Loss of p16^INK4A Expression and Homozygous CDKN2A Deletion Are Associated with Worse Outcome and Younger Age in Thymic Carcinomas

Introduction Thymic carcinomas are aggressive tumors. Biomarkers and alternative treatment modalities are needed. We studied the expression of p16 and cytogenetic abnormalities of cyclin-dependent kinase inhibitor 2A gene (CDKN2A) and correlated findings with clinical features and outcome in a large cohort of thymic carcinomas. Methods Thymic carcinomas (1963–2013) were stained with p16. Fluorescence in situ hybridization was utilized to assess for the presence of CDKN2A gene (at 9p21). Statistical analysis was performed. Results A total of 27 patients (including 15 men) with thymic carcinoma at a median age of 51.7 years at time of surgery and available follow-up information were included. Loss of p16 expression was found in 12 of 26 cases (46.2%) and was associated with worse recurrence and metastasis–free survival (p = 0.01), which in multivariate analysis was independent of resection status (p = 0.007) and T stage (p = 0.01). Four of 22 tumors (18.2%) showed homozygous CDKN2A deletion that was correlated with loss of p16 expression (p=0.02). In tumors of the squamous cell carcinoma subtype, loss of p16 expression was associated with worse recurrence and metastasis–free survival (p = 0.006) and overall survival (p = 0.0009).
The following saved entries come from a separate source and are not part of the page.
(** The front of the gathered bytes goes out. *)
Lemma stream_write d w s n :
  stream d w s -> 0 <= n <= Z.of_nat (length (w_buf w)) -> n mod bsz = 0 ->
  exists d', io_write (u64 (start + w_at w)) (take (Z.to_nat n) (w_buf w)) d = (d', Ok tt) /\
    later d0 d' /\ forall i,
      contents d' i = overlay start (take (Z.to_nat (w_at w + n)) s) (contents d0) i.
Proof.
  intros S Hn Hm. destruct (stream_bounds _ _ _ S) as (B1 & B2 & B3 & B4 & B5).
  pose proof (st_length _ _ _ S) as L. pose proof (st_fits _ _ _ S).
  rewrite u64_id by lia.
  destruct (io_write_ok d (start + w_at w) (take (Z.to_nat n) (w_buf w))) as (d' & E & L' & C).
  - apply (st_later _ _ _ S).
  - lia.
  - rewrite (lt_accepts _ _ (st_later _ _ _ S)). rewrite length_take. apply (rm_serves Rm).
    + lia.
    + lia.
    + apply add_mod_0; [lia | apply (rm_start Rm) | done].
    + by replace (Z.of_nat (Z.to_nat n `min` length (w_buf w))) with n by lia.
    + pose proof (rm_end Rm). lia.
  - exists d'. split; [done|]. split; [eapply later_trans; [apply S | done]|].
    intros i. rewrite C, (st_buf _ _ _ S).
    replace (take (Z.to_nat (w_at w + n)) s)
      with (take (Z.to_nat (w_at w)) s ++ take (Z.to_nat n) (drop (Z.to_nat (w_at w)) s)).
    + rewrite overlay_app, length_take.
      replace (start + Z.of_nat (Z.to_nat (w_at w) `min` length s)) with (start + w_at w) by lia.
      apply overlay_ext, (st_contents _ _ _ S).
    + rewrite Z2Nat.inj_add by lia. by rewrite take_take_drop.
Qed.

(** One round of [push]: a chunk goes out. *)
Definition after_chunk (w : LogWriter) : LogWriter :=
  mkWriter (u64 (w_at w + CHUNK)) (drop (Z.to_nat CHUNK) (w_buf w)).

Lemma push_step d w s : stream d w s -> CHUNK <= Z.of_nat (length (w_buf w)) ->
  exists d', io_write (u64 (start + w_at w)) (take (Z.to_nat CHUNK) (w_buf w)) d = (d', Ok tt) /\
    stream d' (after_chunk w) s.
Proof.
  assert (0 < CHUNK) as HC by done. intros S Hl.
  destruct (stream_bounds _ _ _ S) as (B1 & B2 & B3 & B4 & B5).
  destruct (stream_write d w s CHUNK S ltac:(lia) (rm_chunk Rm)) as (d1 & E & L1 & C1).
  pose proof (st_length _ _ _ S) as L. pose proof (st_fits _ _ _ S). exists d1. split; [done|].
  assert (u64 (w_at w + CHUNK) = w_at w + CHUNK) as Ha by (apply u64_id; lia).
  split; cbn [after_chunk w_at w_buf]; rewrite ?Ha.
  - done.
  - destruct (st_at _ _ _ S). split; [lia|]. apply add_mod_0; [done..|]. by apply Z.mod_same.
  - rewrite length_drop. lia.
  - done.
  - rewrite (st_buf _ _ _ S), drop_drop. f_equal. lia.
  - done.
Qed.

Lemma push_loop_ok fuel d w s : stream d w s -> (length (w_buf w) < fuel)%nat ->
  exists d' w', push_loop start fuel w d = (d', Ok w') /\ stream d' w' s /\
    Z.of_nat (length (w_buf w')) < CHUNK.
Proof.
  assert (0 < CHUNK) as HC by done.
  revert d w. induction fuel as [|fuel IH]; intros d w S Hf; [lia|].
  cbn [push_loop]. destruct (Z.leb_spec CHUNK (Z.of_nat (length (w_buf w)))) as [Hl|Hl].
  2:{ exists d, w. by split_and!. }
  destruct (push_step d w s S Hl) as (d1 & E & S1).
  destruct (IH d1 (after_chunk w) S1) as (d2 & w2 & E2 & S2 & H2).
  - cbn [after_chunk w_buf]. rewrite length_drop. lia.
  - exists d2, w2. by rewrite (io_bind_step _ _ _ _ _ E).
Qed.

Lemma stream_more d w s data : stream d w s -> Z.of_nat (length (s ++ data)) <= N ->
  stream d (mkWriter (w_at w) (w_buf w ++ data)) (s ++ data).
Proof.
  intros S Hn. pose proof (st_length _ _ _ S) as L. destruct (st_at _ _ _ S) as [A1 A2].
  split; cbn [w_at w_buf].
  - apply S.
  - apply S.
  - rewrite !length_app. lia.
  - done.
  - rewrite drop_app_le by lia. by rewrite (st_buf _ _ _ S).
  - rewrite take_app_le by lia. apply S.
Qed.

(** Padded to a block, the stream is whole blocks. *)
Lemma pad_stream d w s : stream d w s -> exists k,
  stream d (pad_to_block w bsz) (s ++ zeroes k) /\ Z.of_nat (length (s ++ zeroes k)) mod bsz = 0.
Proof.
  intros S. destruct (stream_bounds _ _ _ S) as (A1 & A2 & A3 & A4 & A5).
  pose proof (st_length _ _ _ S) as A6. pose proof (st_fits _ _ _ S) as A7. destruct (rm_N Rm) as [_ HN].
  unfold pad_to_block. set (lb := Z.of_nat (length (w_buf w))) in *.
  set (k := Z.to_nat (next_multiple_of lb bsz - lb)).
  assert (exists q, Z.of_nat (length s) + Z.of_nat k = q * bsz /\
    (q - 1) * bsz < Z.of_nat (length s)) as (q & Q1 & Q2).
  { apply Z.mod_divide in A5 as [qa Qa]; [|lia]. unfold k, next_multiple_of.
    pose proof (Z.div_mod lb bsz ltac:(lia)). pose proof (Z.mod_pos_bound lb bsz ltac:(lia)).
    destruct (Z.eqb_spec (lb mod bsz) 0); [exists (qa + lb / bsz) | exists (qa + lb / bsz + 1)]; nia. }
  assert (q * bsz <= N) as Hq.
  { apply Z.mod_divide in HN as [qn Qn]; [|lia]. assert (q <= qn) by nia. nia. }
  assert (Z.of_nat (length (s ++ zeroes k)) = q * bsz) as Lk by (rewrite length_app, length_zeroes; lia).
  exists k. split; [apply stream_more; [done | lia] | rewrite Lk; apply Z.mod_mul; lia].
Qed.

Lemma push_ok d w s data : stream d w s -> Z.of_nat (length (s ++ data)) <= N ->
  exists d' w', push start w data d = (d', Ok w') /\ stream d' w' (s ++ data).
Proof.
  intros S Hn. destruct (push_loop_ok (Datatypes.S (length (w_buf w ++ data))) d
    (mkWriter (w_at w) (w_buf w ++ data)) (s ++ data)) as (d' & w' & E & S' & _).
  - by apply stream_more.
  - cbn [w_buf]. lia.
  - by exists d', w'.
Qed.

Lemma stream_end d w s : stream d w s -> w_end w = Z.of_nat (length s).
Proof.
  intros S. destruct (stream_bounds _ _ _ S) as (B1 & B2 & B3 & _).
  pose proof (st_length _ _ _ S). pose proof (st_fits _ _ _ S). unfold w_end.
  rewrite u64_id; lia.
Qed.

Lemma zeroes_loop_ok fuel end_ d w s : stream d w s -> end_ <= N ->
  Z.max 0 (end_ - Z.of_nat (length s)) < Z.of_nat fuel ->
  exists d' w', zeroes_loop start fuel end_ w d = (d', Ok w') /\
    stream d' w' (s ++ zeroes (Z.to_nat (end_ - Z.of_nat (length s)))).
Proof.
  revert d w s. induction fuel as [|fuel IH]; intros d w s S He Hf.
  - destruct (stream_bounds _ _ _ S) as (B1 & B2 & B3 & _). lia.
  - cbn [zeroes_loop]. rewrite (stream_end _ _ _ S).
    destruct (stream_bounds _ _ _ S) as (B1 & B2 & B3 & _). pose proof (st_length _ _ _ S) as L.
    destruct (Z.ltb_spec (Z.of_nat (length s)) end_) as [Hlt|Hge].
    + rewrite (u64_id (end_ - w_at w)), u64_id by lia.
      set (n := Z.min _ CHUNK). assert (0 < n <= end_ - Z.of_nat (length s)) as Hn
        by (assert (0 < CHUNK) by done; unfold n; lia).
      destruct (push_ok d w s (zeroes (Z.to_nat n)) S) as (d1 & w1 & E1 & S1).
      { rewrite length_app, length_zeroes. lia. }
      destruct (IH d1 w1 _ S1) as (d2 & w2 & E2 & S2); [done | |].
      { rewrite length_app, length_zeroes. lia. }
      exists d2, w2. rewrite (io_bind_step _ _ _ _ _ E1). split; [done|].
      rewrite length_app, length_zeroes, <- app_assoc in S2. unfold zeroes in *.
      rewrite <- replicate_add in S2.
      replace (Z.to_nat (end_ - Z.of_nat (length s)))
        with (Z.to_nat n + Z.to_nat (end_ - Z.of_nat (length s + Z.to_nat n)))%nat by lia. done.
    + exists d, w. split; [done|]. rewrite Z2Nat.nonpos, app_nil_r by lia. done.
Qed.

Lemma zeroes_to_ok end_ d w s : stream d w s -> 0 <= end_ <= N ->
  exists d' w', zeroes_to start w end_ d = (d', Ok w') /\
    stream d' w' (s ++ zeroes (Z.to_nat (end_ - Z.of_nat (length s)))).
Proof. intros S He. apply zeroes_loop_ok; [done | lia | lia]. Qed.

(** The rest goes out, when the stream is whole blocks: the device holds the
    stream. *)
Lemma finish_ok d w s : stream d w s -> Z.of_nat (length s) mod bsz = 0 ->
  exists d', finish start w d = (d', Ok tt) /\ later d0 d' /\
    forall i, contents d' i = overlay start s (contents d0) i.
Proof.
  intros S Hm. destruct (stream_bounds _ _ _ S) as (B1 & B2 & B3 & B4 & B5).
  pose proof (st_length _ _ _ S) as L.
  assert (w_at w + Z.of_nat (length (w_buf w)) = Z.of_nat (length s)) as L' by lia.
  destruct (stream_write d w s (Z.of_nat (length (w_buf w))) S ltac:(lia)) as (d' & E & Lt & C).
  { replace (Z.of_nat (length (w_buf w))) with (Z.of_nat (length s) - w_at w) by lia.
    by apply sub_mod_0. }
  rewrite L', Nat2Z.id, take_ge in C by lia. rewrite Nat2Z.id, take_ge in E by lia.
  unfold finish. destruct (w_buf w) as [|x b] eqn:Eb; [|by exists d'].
  exists d. split_and!; [done | apply S |]. intros i. rewrite (st_contents _ _ _ S).
  cbn [length] in L'. by rewrite take_ge by lia.
Qed.

Lemma stream_start : stream d0 (mkWriter 0 []) [].
Proof.
  split; cbn.
  - by apply later_refl, (rm_valid Rm).
  - done.
  - done.
  - apply (rm_N Rm).
  - done.
  - intros i. by rewrite overlay_nil.
Qed.
End Stream.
Patients with thymic squamous cell carcinomas lacking p16 expression were younger (p = 0.006). Although similar trends for younger age were noted in patients with thymic squamous cell carcinomas with homozygous CDKN2A deletion, the small number of such cases (n = 2) did not allow for statistical analysis. Conclusions Loss of p16 expression and homozygous deletion of CDKN2A are promising prognostic biomarkers in thymic carcinoma. On the basis of our findings, a subset of thymic carcinomas have the potential to respond to CDK4/6 inhibitors; however, further functional studies are needed.